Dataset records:
○ ○ ○ ○ ○
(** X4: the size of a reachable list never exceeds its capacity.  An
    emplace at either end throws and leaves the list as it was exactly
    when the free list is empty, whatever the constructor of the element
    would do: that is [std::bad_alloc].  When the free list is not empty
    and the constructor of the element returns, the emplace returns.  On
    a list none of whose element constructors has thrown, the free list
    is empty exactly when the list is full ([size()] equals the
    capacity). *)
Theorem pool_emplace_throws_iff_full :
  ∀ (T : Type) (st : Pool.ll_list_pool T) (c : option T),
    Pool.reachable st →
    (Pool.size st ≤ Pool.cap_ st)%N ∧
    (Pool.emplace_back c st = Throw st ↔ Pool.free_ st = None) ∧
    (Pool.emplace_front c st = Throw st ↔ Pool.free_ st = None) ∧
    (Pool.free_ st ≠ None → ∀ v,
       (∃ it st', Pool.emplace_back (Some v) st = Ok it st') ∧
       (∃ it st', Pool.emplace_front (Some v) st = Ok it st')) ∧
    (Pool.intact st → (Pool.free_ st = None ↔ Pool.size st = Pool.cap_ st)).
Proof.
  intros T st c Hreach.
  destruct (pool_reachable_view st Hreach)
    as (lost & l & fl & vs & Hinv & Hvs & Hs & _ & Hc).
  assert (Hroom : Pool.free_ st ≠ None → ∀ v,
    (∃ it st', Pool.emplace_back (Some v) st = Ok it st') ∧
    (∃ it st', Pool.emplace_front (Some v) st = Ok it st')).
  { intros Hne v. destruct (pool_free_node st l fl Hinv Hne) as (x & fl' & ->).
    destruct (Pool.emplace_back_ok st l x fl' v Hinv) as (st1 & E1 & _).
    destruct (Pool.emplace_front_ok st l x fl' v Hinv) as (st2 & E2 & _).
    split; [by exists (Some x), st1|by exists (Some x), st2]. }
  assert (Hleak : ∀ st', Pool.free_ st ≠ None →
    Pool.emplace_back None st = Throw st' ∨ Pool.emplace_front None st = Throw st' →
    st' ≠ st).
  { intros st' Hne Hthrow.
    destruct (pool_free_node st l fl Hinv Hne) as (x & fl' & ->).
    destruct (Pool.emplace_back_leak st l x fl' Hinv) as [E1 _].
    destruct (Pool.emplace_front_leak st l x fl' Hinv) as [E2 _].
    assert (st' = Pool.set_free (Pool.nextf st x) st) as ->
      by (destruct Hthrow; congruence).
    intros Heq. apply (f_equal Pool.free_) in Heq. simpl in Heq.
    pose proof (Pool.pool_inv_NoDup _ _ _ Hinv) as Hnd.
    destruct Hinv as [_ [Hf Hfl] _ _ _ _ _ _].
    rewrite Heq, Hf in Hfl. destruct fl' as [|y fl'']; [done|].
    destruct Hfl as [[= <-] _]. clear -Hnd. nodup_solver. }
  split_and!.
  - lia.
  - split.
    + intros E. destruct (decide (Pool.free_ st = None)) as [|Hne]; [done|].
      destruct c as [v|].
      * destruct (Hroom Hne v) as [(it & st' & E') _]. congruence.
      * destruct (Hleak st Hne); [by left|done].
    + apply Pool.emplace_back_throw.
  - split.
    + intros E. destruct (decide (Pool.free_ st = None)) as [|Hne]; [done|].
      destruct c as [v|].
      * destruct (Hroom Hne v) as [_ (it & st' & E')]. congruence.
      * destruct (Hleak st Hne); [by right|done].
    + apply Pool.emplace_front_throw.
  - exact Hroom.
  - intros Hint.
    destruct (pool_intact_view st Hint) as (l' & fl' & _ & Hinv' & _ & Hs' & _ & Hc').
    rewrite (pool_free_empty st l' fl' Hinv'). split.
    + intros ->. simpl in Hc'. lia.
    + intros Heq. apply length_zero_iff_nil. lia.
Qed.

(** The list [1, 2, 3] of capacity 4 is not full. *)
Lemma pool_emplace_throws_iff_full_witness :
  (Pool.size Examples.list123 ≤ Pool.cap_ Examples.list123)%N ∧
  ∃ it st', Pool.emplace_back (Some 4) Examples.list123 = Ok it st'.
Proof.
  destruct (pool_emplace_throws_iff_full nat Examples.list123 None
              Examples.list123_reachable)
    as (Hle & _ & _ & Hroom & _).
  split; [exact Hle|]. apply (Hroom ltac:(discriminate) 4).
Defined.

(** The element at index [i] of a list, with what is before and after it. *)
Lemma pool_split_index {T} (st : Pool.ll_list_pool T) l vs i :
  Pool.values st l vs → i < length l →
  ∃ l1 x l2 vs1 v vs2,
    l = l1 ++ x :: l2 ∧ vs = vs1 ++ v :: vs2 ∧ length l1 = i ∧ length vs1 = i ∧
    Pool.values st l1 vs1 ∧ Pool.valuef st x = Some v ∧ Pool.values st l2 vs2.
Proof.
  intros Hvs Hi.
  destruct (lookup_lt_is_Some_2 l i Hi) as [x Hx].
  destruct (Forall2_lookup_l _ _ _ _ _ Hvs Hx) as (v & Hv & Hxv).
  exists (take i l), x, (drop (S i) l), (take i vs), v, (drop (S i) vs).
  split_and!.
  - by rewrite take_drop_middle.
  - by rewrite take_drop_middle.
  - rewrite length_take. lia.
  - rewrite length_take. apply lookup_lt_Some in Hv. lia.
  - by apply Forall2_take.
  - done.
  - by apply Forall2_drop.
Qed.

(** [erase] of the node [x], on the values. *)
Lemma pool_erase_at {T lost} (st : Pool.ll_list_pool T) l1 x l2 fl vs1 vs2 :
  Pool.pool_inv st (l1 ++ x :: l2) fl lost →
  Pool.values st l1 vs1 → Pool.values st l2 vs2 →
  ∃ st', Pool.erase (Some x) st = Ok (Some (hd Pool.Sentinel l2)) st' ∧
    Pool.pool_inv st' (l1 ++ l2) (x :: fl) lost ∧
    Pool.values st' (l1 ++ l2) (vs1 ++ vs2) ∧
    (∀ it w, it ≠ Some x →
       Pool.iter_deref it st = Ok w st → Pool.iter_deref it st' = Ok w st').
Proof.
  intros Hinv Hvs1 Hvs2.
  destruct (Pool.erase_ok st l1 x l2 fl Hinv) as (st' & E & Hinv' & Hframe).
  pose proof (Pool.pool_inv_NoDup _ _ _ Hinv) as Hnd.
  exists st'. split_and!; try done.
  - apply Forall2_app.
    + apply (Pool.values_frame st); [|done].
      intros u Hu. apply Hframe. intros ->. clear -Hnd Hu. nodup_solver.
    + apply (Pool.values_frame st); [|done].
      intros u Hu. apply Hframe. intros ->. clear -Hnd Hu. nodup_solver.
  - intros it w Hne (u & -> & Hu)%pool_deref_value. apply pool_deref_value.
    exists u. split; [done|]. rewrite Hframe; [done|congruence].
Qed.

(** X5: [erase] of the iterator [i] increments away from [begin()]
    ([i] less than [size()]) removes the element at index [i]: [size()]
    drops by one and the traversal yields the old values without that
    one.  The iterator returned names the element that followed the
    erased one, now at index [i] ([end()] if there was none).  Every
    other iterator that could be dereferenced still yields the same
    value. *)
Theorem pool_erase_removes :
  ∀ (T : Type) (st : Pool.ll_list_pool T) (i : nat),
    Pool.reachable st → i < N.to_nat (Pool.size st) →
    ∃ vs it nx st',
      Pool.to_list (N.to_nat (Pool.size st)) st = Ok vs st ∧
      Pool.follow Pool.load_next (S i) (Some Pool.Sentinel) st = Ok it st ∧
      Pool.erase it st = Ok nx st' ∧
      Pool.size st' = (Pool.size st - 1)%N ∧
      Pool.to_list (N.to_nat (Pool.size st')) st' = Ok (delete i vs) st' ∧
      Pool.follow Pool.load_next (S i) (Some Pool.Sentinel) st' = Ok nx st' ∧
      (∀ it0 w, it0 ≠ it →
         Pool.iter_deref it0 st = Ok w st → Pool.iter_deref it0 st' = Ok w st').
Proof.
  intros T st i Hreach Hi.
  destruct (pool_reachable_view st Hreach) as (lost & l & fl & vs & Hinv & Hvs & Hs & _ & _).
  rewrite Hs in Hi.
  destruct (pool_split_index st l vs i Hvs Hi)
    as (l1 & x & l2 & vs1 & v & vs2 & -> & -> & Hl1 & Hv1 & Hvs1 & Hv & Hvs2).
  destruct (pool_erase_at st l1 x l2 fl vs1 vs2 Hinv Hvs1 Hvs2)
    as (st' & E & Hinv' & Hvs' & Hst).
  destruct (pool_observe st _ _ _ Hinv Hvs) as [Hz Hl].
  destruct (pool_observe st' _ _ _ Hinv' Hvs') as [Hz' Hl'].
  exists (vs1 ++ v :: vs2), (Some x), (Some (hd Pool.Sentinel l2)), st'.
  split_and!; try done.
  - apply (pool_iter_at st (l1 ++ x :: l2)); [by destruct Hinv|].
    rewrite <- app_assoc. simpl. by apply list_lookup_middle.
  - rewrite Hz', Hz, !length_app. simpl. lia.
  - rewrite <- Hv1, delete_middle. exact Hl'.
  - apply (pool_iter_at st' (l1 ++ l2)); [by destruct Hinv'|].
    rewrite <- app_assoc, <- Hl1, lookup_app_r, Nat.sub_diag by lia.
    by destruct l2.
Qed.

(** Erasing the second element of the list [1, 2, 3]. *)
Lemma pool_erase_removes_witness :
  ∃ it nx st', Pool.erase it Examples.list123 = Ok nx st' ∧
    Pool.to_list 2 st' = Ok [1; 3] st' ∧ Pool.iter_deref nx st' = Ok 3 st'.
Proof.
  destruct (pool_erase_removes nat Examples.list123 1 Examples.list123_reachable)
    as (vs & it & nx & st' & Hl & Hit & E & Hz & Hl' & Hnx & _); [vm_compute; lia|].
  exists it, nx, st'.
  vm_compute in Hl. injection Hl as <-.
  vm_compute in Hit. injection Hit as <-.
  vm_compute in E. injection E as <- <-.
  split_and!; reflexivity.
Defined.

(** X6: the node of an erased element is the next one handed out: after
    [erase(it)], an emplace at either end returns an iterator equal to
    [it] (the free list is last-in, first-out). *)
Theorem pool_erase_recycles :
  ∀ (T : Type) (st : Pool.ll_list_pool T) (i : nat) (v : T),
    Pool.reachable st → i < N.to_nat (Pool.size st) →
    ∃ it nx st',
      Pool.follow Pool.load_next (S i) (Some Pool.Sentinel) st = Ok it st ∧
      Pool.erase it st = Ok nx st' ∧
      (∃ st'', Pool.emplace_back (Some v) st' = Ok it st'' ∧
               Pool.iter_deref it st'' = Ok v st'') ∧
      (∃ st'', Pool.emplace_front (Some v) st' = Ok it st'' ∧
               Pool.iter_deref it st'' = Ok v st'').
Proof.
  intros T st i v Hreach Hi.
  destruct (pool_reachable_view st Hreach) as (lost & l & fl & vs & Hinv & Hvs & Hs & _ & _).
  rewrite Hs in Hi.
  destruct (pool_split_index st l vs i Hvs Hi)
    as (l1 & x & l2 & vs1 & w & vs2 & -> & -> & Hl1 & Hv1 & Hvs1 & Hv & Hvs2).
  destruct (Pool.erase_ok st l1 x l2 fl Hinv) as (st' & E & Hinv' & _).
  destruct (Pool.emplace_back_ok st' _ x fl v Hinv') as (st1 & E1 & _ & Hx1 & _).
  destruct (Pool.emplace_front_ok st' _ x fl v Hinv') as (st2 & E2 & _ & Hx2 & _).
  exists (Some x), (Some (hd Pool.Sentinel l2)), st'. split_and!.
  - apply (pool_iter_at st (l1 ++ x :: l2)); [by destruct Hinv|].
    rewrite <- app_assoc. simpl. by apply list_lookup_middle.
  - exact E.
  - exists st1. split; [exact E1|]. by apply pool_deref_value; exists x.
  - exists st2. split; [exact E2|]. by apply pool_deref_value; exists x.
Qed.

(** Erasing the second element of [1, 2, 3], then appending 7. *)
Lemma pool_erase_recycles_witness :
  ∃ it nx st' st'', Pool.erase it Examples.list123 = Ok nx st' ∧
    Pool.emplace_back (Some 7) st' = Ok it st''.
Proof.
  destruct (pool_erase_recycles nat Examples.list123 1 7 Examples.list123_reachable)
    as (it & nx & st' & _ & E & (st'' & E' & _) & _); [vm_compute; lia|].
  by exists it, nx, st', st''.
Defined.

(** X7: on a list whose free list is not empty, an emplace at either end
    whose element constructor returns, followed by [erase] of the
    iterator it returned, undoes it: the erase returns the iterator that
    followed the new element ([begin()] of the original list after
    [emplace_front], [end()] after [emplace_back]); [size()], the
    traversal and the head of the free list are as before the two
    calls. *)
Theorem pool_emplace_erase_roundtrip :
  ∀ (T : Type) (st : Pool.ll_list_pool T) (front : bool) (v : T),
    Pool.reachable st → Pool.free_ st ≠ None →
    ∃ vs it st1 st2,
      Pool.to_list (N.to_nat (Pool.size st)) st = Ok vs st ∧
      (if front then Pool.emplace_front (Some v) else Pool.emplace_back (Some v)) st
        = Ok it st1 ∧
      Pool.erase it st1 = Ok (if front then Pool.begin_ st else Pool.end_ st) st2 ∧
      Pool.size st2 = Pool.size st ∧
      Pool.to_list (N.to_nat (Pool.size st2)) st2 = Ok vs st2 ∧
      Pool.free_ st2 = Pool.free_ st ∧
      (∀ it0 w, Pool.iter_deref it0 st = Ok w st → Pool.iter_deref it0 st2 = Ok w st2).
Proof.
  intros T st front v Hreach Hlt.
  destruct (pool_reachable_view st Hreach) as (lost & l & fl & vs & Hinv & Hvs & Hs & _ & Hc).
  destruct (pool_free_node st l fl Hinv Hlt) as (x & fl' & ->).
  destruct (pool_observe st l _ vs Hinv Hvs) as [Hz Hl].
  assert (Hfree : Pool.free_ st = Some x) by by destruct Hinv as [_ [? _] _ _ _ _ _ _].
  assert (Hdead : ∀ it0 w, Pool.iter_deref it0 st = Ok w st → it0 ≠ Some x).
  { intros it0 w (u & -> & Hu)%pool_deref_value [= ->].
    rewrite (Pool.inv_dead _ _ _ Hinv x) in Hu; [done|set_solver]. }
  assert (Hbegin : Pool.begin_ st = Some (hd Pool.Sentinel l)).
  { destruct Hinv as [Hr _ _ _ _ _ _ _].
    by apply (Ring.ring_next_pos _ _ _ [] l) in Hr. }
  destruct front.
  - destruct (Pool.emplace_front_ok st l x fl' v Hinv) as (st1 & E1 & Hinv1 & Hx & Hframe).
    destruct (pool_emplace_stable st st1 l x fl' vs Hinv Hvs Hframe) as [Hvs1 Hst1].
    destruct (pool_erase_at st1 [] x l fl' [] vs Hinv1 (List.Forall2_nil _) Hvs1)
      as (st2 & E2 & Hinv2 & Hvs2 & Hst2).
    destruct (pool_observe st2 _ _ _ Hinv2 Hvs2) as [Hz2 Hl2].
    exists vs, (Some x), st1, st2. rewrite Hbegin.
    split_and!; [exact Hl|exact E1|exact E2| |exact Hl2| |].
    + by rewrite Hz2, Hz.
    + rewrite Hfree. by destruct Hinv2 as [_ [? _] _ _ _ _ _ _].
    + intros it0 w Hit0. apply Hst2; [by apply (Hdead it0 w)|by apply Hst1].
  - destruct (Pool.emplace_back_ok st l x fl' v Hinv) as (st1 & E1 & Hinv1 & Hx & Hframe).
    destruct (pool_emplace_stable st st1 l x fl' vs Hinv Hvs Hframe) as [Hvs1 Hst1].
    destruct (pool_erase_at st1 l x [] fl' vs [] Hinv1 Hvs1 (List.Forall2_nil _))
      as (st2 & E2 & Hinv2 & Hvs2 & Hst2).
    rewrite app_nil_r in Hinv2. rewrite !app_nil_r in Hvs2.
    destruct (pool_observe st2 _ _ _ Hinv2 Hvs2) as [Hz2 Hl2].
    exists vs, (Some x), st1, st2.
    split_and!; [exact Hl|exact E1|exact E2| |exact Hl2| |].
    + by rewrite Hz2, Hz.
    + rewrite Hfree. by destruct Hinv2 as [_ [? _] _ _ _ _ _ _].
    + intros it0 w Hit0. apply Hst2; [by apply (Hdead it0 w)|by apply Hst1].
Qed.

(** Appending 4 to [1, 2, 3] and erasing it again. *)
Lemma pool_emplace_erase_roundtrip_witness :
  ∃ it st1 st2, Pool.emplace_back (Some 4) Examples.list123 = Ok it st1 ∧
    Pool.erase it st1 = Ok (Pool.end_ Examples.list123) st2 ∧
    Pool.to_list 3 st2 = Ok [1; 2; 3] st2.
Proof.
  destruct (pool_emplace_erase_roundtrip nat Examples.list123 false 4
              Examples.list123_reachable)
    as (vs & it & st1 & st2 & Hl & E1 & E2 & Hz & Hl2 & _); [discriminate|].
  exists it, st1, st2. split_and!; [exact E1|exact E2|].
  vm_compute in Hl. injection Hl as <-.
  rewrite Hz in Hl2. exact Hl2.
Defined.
○ ○ ○ ○ ○
What the exercise asks: Going down from the first line of the entries above, restate each line word for word until the line holding "(Pool.size st ≤ Pool.cap_ st)%N ∧" is done.

Completed exercise:
(** X4: the size of a reachable list never exceeds its capacity.  An
    emplace at either end throws and leaves the list as it was exactly
    when the free list is empty, whatever the constructor of the element
    would do: that is [std::bad_alloc].  When the free list is not empty
    and the constructor of the element returns, the emplace returns.  On
    a list none of whose element constructors has thrown, the free list
    is empty exactly when the list is full ([size()] equals the
    capacity). *)
Theorem pool_emplace_throws_iff_full :
  ∀ (T : Type) (st : Pool.ll_list_pool T) (c : option T),
    Pool.reachable st →
    (Pool.size st ≤ Pool.cap_ st)%N ∧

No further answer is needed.